O ano de 2009 foi um dos piores para a economia de que consigo me lembrar. A confiança desceu despenhadeiro abaixo. Medo e trevas pareciam dominar o mundo das finanças. Agora, no início de 2010, os primeiros sinais de confiança estão voltando. China, Brasil, Índia e Austrália estão crescendo novamente, e os mercados de ações mundiais mostram sinais consistentes de recuperação.
Às vezes sou acusado de ser otimista demais. O entusiasmo natural do empreendedor sempre traz à tona o melhor de mim! Mas na Virgin temos de fato observado alguns desses sinais positivos. As pessoas estão reservando passagens de avião e de trem com maior antecedência, pensando nas férias de verão. Elas estão trocando o pacote de TV a cabo por outro com mais opções. Nosso negócio no segmento de academia de ginástica está crescendo no mundo todo.
Então, o que eu acho que vai acontecer neste ano e quais são as oportunidades para o empreendedor que está começando?
Sinto frustrar quem está em busca de uma fórmula ou de uma resposta fácil, porque isso não existe. Nos negócios, nada substitui a experiência de realmente gerir uma empresa. Em toda a minha carreira tomei decisões com base no instinto, mas isso não me eximiu de trabalhar duro para que elas funcionassem. No entanto, olhando agora para trás, vejo que há certos padrões que se repetem.
Em primeiro lugar, você tem de se cercar de gente de confiança e de talento. Montar uma empresa exige muito trabalho e energia. É mais fácil assumir compromissos de peso quando temos à nossa volta pessoas de quem gostamos e em quem confiamos. Uma coisa que faço o tempo todo é manter sempre satisfeitos os excelentes presidentes e diretores das minhas empresas.
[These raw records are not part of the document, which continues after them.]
Definition TrackPostResponse (n1 n2 : fault * Z) (identity : RequestIdentity)
    (estimatedTokens actualTokens minuteKey : Z) (releaseConcurrency : bool)
    (l : Limiter) (db : rdb) : rdb :=
  if negb (l_rdb l) then db else
  let prefix := KeyPrefix identity in
  let db1 := if releaseConcurrency
             then (eval n1.1 (luaConcurrencyRelease (concKey prefix)) n1.2 db).2 else db in
  let delta := wrap64 (actualTokens - estimatedTokens) in
  if negb (delta =? 0)
  then (call n2.1 (r_incrby (tpmKey prefix minuteKey) delta n2.2) db1).2 else db1.

Definition ReleaseConcurrency (n1 : fault * Z) (identity : RequestIdentity)
    (l : Limiter) (db : rdb) : rdb :=
  if negb (l_rdb l) then db
  else (eval n1.1 (luaConcurrencyRelease (concKey (KeyPrefix identity))) n1.2 db).2.
End limiter.

(** ** The token estimate *)
(** encoding/json enters as what it decodes: [None] is a decoding error, a message content
    is a string or another value with the bytes json.Marshal gives for it. *)
Inductive content := CString (s : string) | COther (marshalled : string).

Definition maxInputTokenEstimate : Z := 128000.

Definition estimateInputTokens (messages : option (list content)) (body : string) : Z :=
  let totalChars :=
    match messages with
    | Some ms => fold_left (fun n m => match m with CString c | COther c => n + slen c end) ms 0
    | None => 0
    end in
  let totalChars := if totalChars =? 0 then slen body else totalChars in
  let tokens := Z.quot totalChars 4 in
  let tokens := if tokens <? 1 then 1 else tokens in
  if maxInputTokenEstimate <? tokens then maxInputTokenEstimate else tokens.

Definition estimateOutputTokens (max_tokens : option (option Z)) : Z :=
  match max_tokens with
  | Some (Some n) => if 0 <? n then (if 500 <? n then 500 else n) else 500
  | _ => 500
  end.

Definition EstimateTotalTokens (messages : option (list content)) (max_tokens : option (option Z))
    (body : string) : Z :=
  estimateInputTokens messages body + estimateOutputTokens max_tokens.

(** ** Facts about the scripts *)
Module RateFacts.
Section facts.
Context `{RedisLaws}.

(** Numbers Lua represents exactly. *)
Definition exact (n : Z) : Prop := Z.abs n <= 2 ^ 53.
(** Key [k] counts [n]; a missing key counts 0. *)
Definition holds (db : rdb) (t : Z) (k : string) (n : Z) : Prop := exists x, counter db t k n x.

Lemma exact_int64 n m : exact n -> exact m -> in_int64 n /\ in_int64 (n + m).
Proof. unfold exact, in_int64, minInt64, maxInt64. lia. Qed.

Lemma holds_number db t k n : holds db t k n -> exact n -> GET_number k t db = (Some n, db).
Proof. intros [x Hc] Hn. by eapply counter_number. Qed.
Lemma holds_view db db' t k n : rv db' t k = rv db t k -> holds db t k n -> holds db' t k n.
Proof. intros Hv [x Hc]. exists x. unfold counter in *. by rewrite Hv. Qed.
Lemma holds_some db t k n e : rv db t k = Some (FormatInt n, e) -> holds db t k n.
Proof. intros Hv. exists e. unfold counter. by rewrite Hv. Qed.

(** INCRBY on a counter. *)
Lemma holds_incr db t k n m :
  holds db t k n -> exact n -> exact m ->
  exists db' x, r_incrby k m t db = (Some (n + m), db') /\
    forall k', rv db' t k' = upd (rv db t) k (Some (FormatInt (n + m), x)) k'.
Proof.
  intros [x Hc] Hn Hm. destruct (exact_int64 _ _ Hn Hm) as [I1 I2].
  destruct (incrby_rv k m t db n x Hc I1 I2) as [Hr Hv].
  destruct (r_incrby k m t db) as [o db'] eqn:E. simpl in *. subst o. eauto.
Qed.

(** INCRBY followed by EXPIRE. *)
Lemma holds_incr_expire db t k n m s :
  holds db t k n -> exact n -> exact m -> 0 < s ->
  exists db1 db2 a, r_incrby k m t db = (Some (n + m), db1) /\
    EXPIRE k s t db1 = (Some a, db2) /\
    forall k', rv db2 t k' = upd (rv db t) k (Some (FormatInt (n + m), Some (t + s * 1000))) k'.
Proof.
  intros Hh Hn Hm Hs. destruct (holds_incr _ _ _ _ _ Hh Hn Hm) as (db1 & x & E1 & V1).
  assert (0 < s * 1000) as Hms by lia.
  pose proof (fun k' => proj2 (pexpire_rv k (s * 1000) t db1 k' Hms)) as Hv.
  exists db1. unfold EXPIRE, PEXPIRE. destruct (r_pexpire k (s * 1000) t db1) as [a db2].
  exists db2, a. split_and!; [done..|]. intros k'. rewrite Hv.
  unfold upd. rewrite !V1. unfold upd. rewrite (decide_True _ _ (eq_refl k)).
  by destruct (decide (k' = k)).
Qed.

(** *** Check and increment *)
Definition slot_ok (db : rdb) (t : Z) (k : slot) (n : Z) : Prop :=
  holds db t (s_key k) n /\ exact n /\ exact (s_incr k) /\ 0 < s_ttl k.
Definition fits (k : slot) (n : Z) : Prop := n + s_incr k <= s_limit k.
Definition left_over (k : slot) (n : Z) : Z := s_limit k - (n + s_incr k).

Lemma check_phase_spec ks ns db t i :
  Forall2 (slot_ok db t) ks ns ->
  (Forall2 fits ks ns /\ exists rs, check_phase i ks t db = (Some (None, rs), db)) \/
  (exists (j : nat) k n rs, ks !! j = Some k /\ ns !! j = Some n /\ s_limit k < n + s_incr k /\
     Forall2 fits (take j ks) (take j ns) /\
     check_phase i ks t db = (Some (Some (i + Z.of_nat j), rs), db)).
Proof.
  intros Hf. revert i. induction Hf as [|k n ks ns (Hh & Hn & Hi & Ht) Hf IH]; intros i.
  - left. split; [constructor|]. by exists [].
  - simpl. unfold s_bind. rewrite (holds_number _ _ _ _ Hh Hn).
    destruct (Z.ltb_spec (s_limit k) (n + s_incr k)) as [Hlt|Hge].
    + right. exists 0%nat, k, n, []. split_and!; try done.
      unfold s_ret. repeat f_equal. lia.
    + destruct (IH (i + 1)) as [[Hfit [rs Hrs]] | (j & k' & n' & rs & H1 & H2 & H3 & H4 & H5)].
      * left. split; [by constructor|]. rewrite Hrs. unfold s_ret. simpl. eauto.
      * right. exists (S j), k', n'. rewrite H5. unfold s_ret.
        eexists. split_and!; try done; [by constructor|].
        cbn [fst snd]. by replace (i + 1 + Z.of_nat j) with (i + Z.of_nat (S j)) by lia.
Qed.

Lemma slot_ok_upd db db' t k x ks ns :
  (forall k', rv db' t k' = upd (rv db t) k x k') -> k ∉ s_key <$> ks ->
  Forall2 (slot_ok db t) ks ns -> Forall2 (slot_ok db' t) ks ns.
Proof.
  intros Hv Hk Hf. induction Hf as [|k0 n0 ks ns (Hh & Hr) Hf IH]; [constructor|].
  rewrite fmap_cons in Hk. apply not_elem_of_cons in Hk as [Hne Hk].
  constructor; [|by apply IH]. split; [|done]. eapply holds_view; [|exact Hh].
  by rewrite Hv, upd_ne.
Qed.

Lemma incr_phase_spec ks ns db t :
  NoDup (s_key <$> ks) -> Forall2 (slot_ok db t) ks ns ->
  exists db', incr_phase ks t db = (Some (zip_with left_over ks ns), db') /\
    Forall2 (fun k n => rv db' t (s_key k) =
               Some (FormatInt (n + s_incr k), Some (t + s_ttl k * 1000))) ks ns /\
    forall k', k' ∉ s_key <$> ks -> rv db' t k' = rv db t k'.
Proof.
  intros Hnd Hf. revert db Hf Hnd. induction ks as [|k ks IH] in ns |- *; intros db Hf Hnd.
  { apply Forall2_nil_inv_l in Hf as ->. exists db. by split_and!. }
  apply Forall2_cons_inv_l in Hf as (n & ns' & Hs & Hf & ->).
  destruct Hs as (Hh & Hn & Hi & Ht).
  rewrite fmap_cons in Hnd. apply NoDup_cons in Hnd as [Hk Hnd].
  destruct (holds_incr_expire _ _ _ _ _ _ Hh Hn Hi Ht) as (db1 & db2 & a & E1 & E2 & V).
  destruct (IH ns' db2 (slot_ok_upd _ _ _ _ _ _ _ V Hk Hf) Hnd) as (db' & E3 & F3 & O3).
  exists db'. split_and!.
  - simpl. unfold s_bind, INCRBY. rewrite E1, E2, E3. done.
  - constructor; [|done]. by rewrite O3, V; go_simpl.
  - intros k'. rewrite fmap_cons. intros [Hne Hk']%not_elem_of_cons.
    by rewrite O3, V; go_simpl.
Qed.
Lemma check_script_spec ks ns db t :
  NoDup (s_key <$> ks) -> Forall2 (slot_ok db t) ks ns ->
  exists reply db', luaCheckAndIncrement ks t db = (Some reply, db') /\
    (forall k', k' ∉ s_key <$> ks -> rv db' t k' = rv db t k') /\
    ((Forall2 fits ks ns /\ reply = 1 :: -1 :: zip_with left_over ks ns /\
      Forall2 (fun k n => rv db' t (s_key k) =
                 Some (FormatInt (n + s_incr k), Some (t + s_ttl k * 1000))) ks ns) \/
     (exists (i : nat) k n rest, ks !! i = Some k /\ ns !! i = Some n /\ s_limit k < n + s_incr k /\
        Forall2 fits (take i ks) (take i ns) /\ reply = 0 :: Z.of_nat i :: rest /\ db' = db)).
Proof.
  intros Hnd Hf. unfold luaCheckAndIncrement, s_bind.
  destruct (check_phase_spec ks ns db t 0 Hf) as [[Hfit [rs ->]] | (j & k & n & rs & H1 & H2 & H3 & H4 & ->)].
  - simpl. destruct (incr_phase_spec ks ns db t Hnd Hf) as (db' & -> & HF & HO).
    eexists _, db'. split; [done|]. split; [done|]. left. done.
  - eexists _, db. split; [done|]. split; [done|]. right.
    exists j, k, n. eexists. split_and!; done.
Qed.

(** *** Concurrency slots *)
Lemma acquire_spec db t k c limit ttl :
  holds db t k c -> exact c -> 0 < ttl ->
  exists db', luaConcurrencyAcquire k limit ttl t db = (Some (if c <? limit then 1 else 0), db') /\
    forall k', rv db' t k' =
      (if c <? limit then upd (rv db t) k (Some (FormatInt (c + 1), Some (t + ttl * 1000))) k'
       else rv db t k').
Proof.
  intros Hh Hc Ht. unfold luaConcurrencyAcquire, s_bind. rewrite (holds_number _ _ _ _ Hh Hc).
  destruct (Z.leb_spec limit c).
  - rewrite (proj2 (Z.ltb_ge c limit)) by done. by exists db.
  - rewrite (proj2 (Z.ltb_lt c limit)) by done.
    destruct (holds_incr_expire _ _ _ _ 1 _ Hh Hc ltac:(unfold exact; lia) Ht)
      as (db1 & db2 & a & E1 & E2 & V).
    exists db2. unfold INCRBY. by rewrite E1, E2.
Qed.

Lemma release_spec db t k c :
  holds db t k c -> exact c -> 0 <= c ->
  exists db', luaConcurrencyRelease k t db = (Some (Z.max 0 (c - 1)), db') /\
    holds db' t k (Z.max 0 (c - 1)) /\ (forall k', k' <> k -> rv db' t k' = rv db t k') /\
    (forall v e, rv db t k = Some (v, e) -> exists v', rv db' t k = Some (v', e)).
Proof.
  intros Hh Hc Hpos. unfold luaConcurrencyRelease, s_bind. rewrite (holds_number _ _ _ _ Hh Hc).
  destruct (Z.ltb_spec 0 c).
  - destruct Hh as [x Hx].
    assert (in_int64 c /\ in_int64 (c + -1)) as [I1 I2].
    { apply exact_int64; [done|]. unfold exact. lia. }
    destruct (incrby_rv k (-1) t db c x Hx I1 I2) as [Hr Hv]. unfold INCRBY.
    destruct (r_incrby k (-1) t db) as [o db']. simpl in *. subst o. exists db'.
    rewrite (Z.max_r 0 (c - 1)) by lia. split; [done|].
    assert (rv db' t k = Some (FormatInt (c - 1), x)) as Hk by (by rewrite Hv, upd_eq).
    split_and!.
    + by eapply holds_some.
    + intros k' Hk'. by rewrite Hv, upd_ne.
    + intros v e Hve. unfold counter in Hx. rewrite Hve in Hx. destruct Hx as [_ ->]. eauto.
  - exists db. rewrite (Z.max_l 0 (c - 1)) by lia. split; [done|]. split_and!; [|done|eauto].
    by replace 0 with c by lia.
Qed.

(** *** Keys *)
Lemma rpm_tpm_ne p m q n : rpmKey p m <> tpmKey q n.
Proof. done. Qed.
Lemma rpm_conc_ne p m q : rpmKey p m <> concKey q.
Proof. done. Qed.
Lemma tpm_conc_ne p m q : tpmKey p m <> concKey q.
Proof. done. Qed.

(** The roll-back, on counters that the check has just incremented. *)
Lemma rollback_spec rpm tpm est t db r m :
  rpm <> tpm -> holds db t rpm (r + 1) -> holds db t tpm (m + est) ->
  exact (r + 1) -> exact (m + est) -> exact est ->
  exists db', rollback rpm tpm est t db = ((), db') /\
    holds db' t rpm r /\ holds db' t tpm m /\
    forall k, k <> rpm -> k <> tpm -> rv db' t k = rv db t k.
Proof.
  intros Hne Hr Hm X1 X2 X3. unfold rollback.
  destruct (holds_incr _ _ _ _ (-1) Hr X1 ltac:(unfold exact; lia)) as (db1 & x1 & E1 & V1).
  assert (holds db1 t tpm (m + est)) as Hm1 by (eapply holds_view; [by rewrite V1, upd_ne|done]).
  destruct (holds_incr _ _ _ _ (- est) Hm1 X2 ltac:(unfold exact in *; lia)) as (db2 & x2 & E2 & V2).
  rewrite E1. simpl. rewrite E2. exists db2. split; [done|]. split_and!.
  - apply (holds_some _ _ _ _ x1). rewrite V2. go_simpl. rewrite V1. go_simpl. repeat f_equal. lia.
  - apply (holds_some _ _ _ _ x2). rewrite V2. go_simpl. repeat f_equal. lia.
  - intros k H1 H2. rewrite V2. go_simpl. rewrite V1. by go_simpl.
Qed.

(** *** One check *)
Inductive verdict := VAllow | VRpm | VTpm | VConc.
Definition judge (limits : RateLimits) (est r m c : Z) : verdict :=
  if RPM limits <? r + 1 then VRpm
  else if TPM limits <? m + est then VTpm
  else if c <? Concurrency limits then VAllow else VConc.
Definition reason (v : verdict) : string :=
  match v with VAllow => "" | VRpm => "rpm" | VTpm => "tpm" | VConc => "concurrency" end.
Em seguida, você precisa garantir que sua empresa ou sua ideia tenha um lugar no mercado, além de um produto ou serviço diferenciado o bastante para sempre atrair mais clientes. Na Virgin, seguimos à risca uma lista de coisas muito simples. Nossas empresas devem ser inovadoras, manter a qualidade, o custo-benefício e o bom humor.
O timing é igualmente importante. Se eu pudesse começar tudo de novo, criaria mais empresas durante os períodos de recessão, em que quase tudo custa de 50% a 90% menos do que nos tempos de prosperidade. Em geral, há muita gente extremamente bem preparada no mercado e na concorrência, cuja atenção está voltada para o interior das organizações, para suas operações e dificuldades. Esse é o clima perfeito para que empresas jovens, entusiasmadas e ágeis se diferenciem e prosperem. Estamos atravessando um momento desse tipo atualmente.